### Data for this task
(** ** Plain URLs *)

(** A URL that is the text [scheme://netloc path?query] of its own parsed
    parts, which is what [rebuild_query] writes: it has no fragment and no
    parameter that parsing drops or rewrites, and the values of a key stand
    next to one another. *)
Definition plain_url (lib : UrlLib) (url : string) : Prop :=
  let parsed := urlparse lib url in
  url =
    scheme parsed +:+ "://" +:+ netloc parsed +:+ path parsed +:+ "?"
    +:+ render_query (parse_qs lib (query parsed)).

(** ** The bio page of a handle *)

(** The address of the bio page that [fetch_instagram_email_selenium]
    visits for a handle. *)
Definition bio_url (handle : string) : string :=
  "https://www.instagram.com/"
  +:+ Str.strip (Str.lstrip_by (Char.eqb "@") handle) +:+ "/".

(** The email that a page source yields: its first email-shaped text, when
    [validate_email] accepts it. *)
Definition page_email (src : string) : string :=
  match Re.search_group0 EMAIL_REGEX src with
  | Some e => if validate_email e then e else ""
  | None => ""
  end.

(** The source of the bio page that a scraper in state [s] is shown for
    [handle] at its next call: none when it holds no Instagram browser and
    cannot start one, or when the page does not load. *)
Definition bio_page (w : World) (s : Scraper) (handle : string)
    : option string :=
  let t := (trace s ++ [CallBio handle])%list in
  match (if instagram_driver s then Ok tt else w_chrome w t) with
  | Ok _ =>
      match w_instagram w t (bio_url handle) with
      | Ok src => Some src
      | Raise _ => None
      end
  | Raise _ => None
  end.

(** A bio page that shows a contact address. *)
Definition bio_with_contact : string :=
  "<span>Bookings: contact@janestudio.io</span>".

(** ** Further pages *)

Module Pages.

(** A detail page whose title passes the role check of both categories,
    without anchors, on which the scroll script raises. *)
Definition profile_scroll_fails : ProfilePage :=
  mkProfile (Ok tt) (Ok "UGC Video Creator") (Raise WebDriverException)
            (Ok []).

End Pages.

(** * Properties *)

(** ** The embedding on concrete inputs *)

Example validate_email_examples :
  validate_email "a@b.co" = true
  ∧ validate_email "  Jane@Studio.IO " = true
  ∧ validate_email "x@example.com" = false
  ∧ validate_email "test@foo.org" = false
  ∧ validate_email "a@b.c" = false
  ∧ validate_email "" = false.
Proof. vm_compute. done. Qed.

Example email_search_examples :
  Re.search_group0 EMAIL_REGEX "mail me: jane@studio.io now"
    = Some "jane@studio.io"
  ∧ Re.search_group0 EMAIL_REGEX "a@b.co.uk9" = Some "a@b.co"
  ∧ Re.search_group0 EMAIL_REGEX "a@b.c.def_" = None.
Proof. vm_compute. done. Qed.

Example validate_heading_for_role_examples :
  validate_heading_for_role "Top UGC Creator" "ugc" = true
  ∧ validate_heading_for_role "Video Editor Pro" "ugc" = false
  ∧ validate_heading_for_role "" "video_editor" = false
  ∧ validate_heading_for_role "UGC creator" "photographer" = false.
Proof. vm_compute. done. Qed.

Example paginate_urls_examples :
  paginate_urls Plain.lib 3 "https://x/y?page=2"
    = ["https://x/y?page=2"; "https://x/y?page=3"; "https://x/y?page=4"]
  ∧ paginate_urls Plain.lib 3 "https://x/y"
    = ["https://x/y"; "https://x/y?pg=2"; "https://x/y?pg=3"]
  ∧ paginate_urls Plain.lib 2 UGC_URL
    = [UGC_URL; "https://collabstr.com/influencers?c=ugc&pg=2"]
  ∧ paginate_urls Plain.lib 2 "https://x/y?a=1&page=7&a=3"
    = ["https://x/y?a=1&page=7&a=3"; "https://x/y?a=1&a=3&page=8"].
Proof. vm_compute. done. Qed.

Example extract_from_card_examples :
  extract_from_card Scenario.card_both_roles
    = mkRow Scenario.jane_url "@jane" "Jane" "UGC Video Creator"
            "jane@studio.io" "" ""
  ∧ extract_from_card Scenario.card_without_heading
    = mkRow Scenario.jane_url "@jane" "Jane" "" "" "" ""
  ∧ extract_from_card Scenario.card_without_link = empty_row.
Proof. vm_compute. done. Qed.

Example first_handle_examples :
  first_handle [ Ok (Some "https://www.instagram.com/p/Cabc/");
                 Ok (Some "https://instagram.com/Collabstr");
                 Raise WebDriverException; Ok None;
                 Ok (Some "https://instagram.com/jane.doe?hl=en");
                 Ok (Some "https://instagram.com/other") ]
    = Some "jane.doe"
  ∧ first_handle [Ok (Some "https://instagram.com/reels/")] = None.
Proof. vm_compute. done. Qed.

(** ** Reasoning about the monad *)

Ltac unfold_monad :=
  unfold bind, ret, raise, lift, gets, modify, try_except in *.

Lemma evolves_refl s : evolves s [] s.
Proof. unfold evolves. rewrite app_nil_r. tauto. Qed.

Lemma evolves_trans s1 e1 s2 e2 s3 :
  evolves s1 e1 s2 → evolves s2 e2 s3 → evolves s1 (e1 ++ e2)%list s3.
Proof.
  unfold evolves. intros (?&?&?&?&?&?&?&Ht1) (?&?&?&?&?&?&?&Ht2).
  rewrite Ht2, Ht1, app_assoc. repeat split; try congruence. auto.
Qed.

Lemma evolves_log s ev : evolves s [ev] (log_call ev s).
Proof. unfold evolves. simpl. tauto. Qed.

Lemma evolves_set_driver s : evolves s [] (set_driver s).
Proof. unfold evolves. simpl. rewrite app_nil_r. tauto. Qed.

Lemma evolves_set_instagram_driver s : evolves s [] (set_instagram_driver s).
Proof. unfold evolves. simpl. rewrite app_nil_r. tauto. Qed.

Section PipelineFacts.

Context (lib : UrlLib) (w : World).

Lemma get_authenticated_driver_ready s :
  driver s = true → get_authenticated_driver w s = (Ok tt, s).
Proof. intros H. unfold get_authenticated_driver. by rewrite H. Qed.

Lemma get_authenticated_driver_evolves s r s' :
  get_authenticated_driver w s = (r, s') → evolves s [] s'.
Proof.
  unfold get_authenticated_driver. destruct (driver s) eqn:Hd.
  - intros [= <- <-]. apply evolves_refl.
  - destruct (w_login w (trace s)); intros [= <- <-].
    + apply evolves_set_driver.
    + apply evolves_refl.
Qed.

### Problem requirements
Whenever a line of the entries contains the string "false", copy that line.

### Written answer
  ∧ validate_email "x@example.com" = false
  ∧ validate_email "test@foo.org" = false
  ∧ validate_email "a@b.c" = false
  ∧ validate_email "" = false.
  ∧ validate_heading_for_role "Video Editor Pro" "ugc" = false
  ∧ validate_heading_for_role "" "video_editor" = false
  ∧ validate_heading_for_role "UGC creator" "photographer" = false.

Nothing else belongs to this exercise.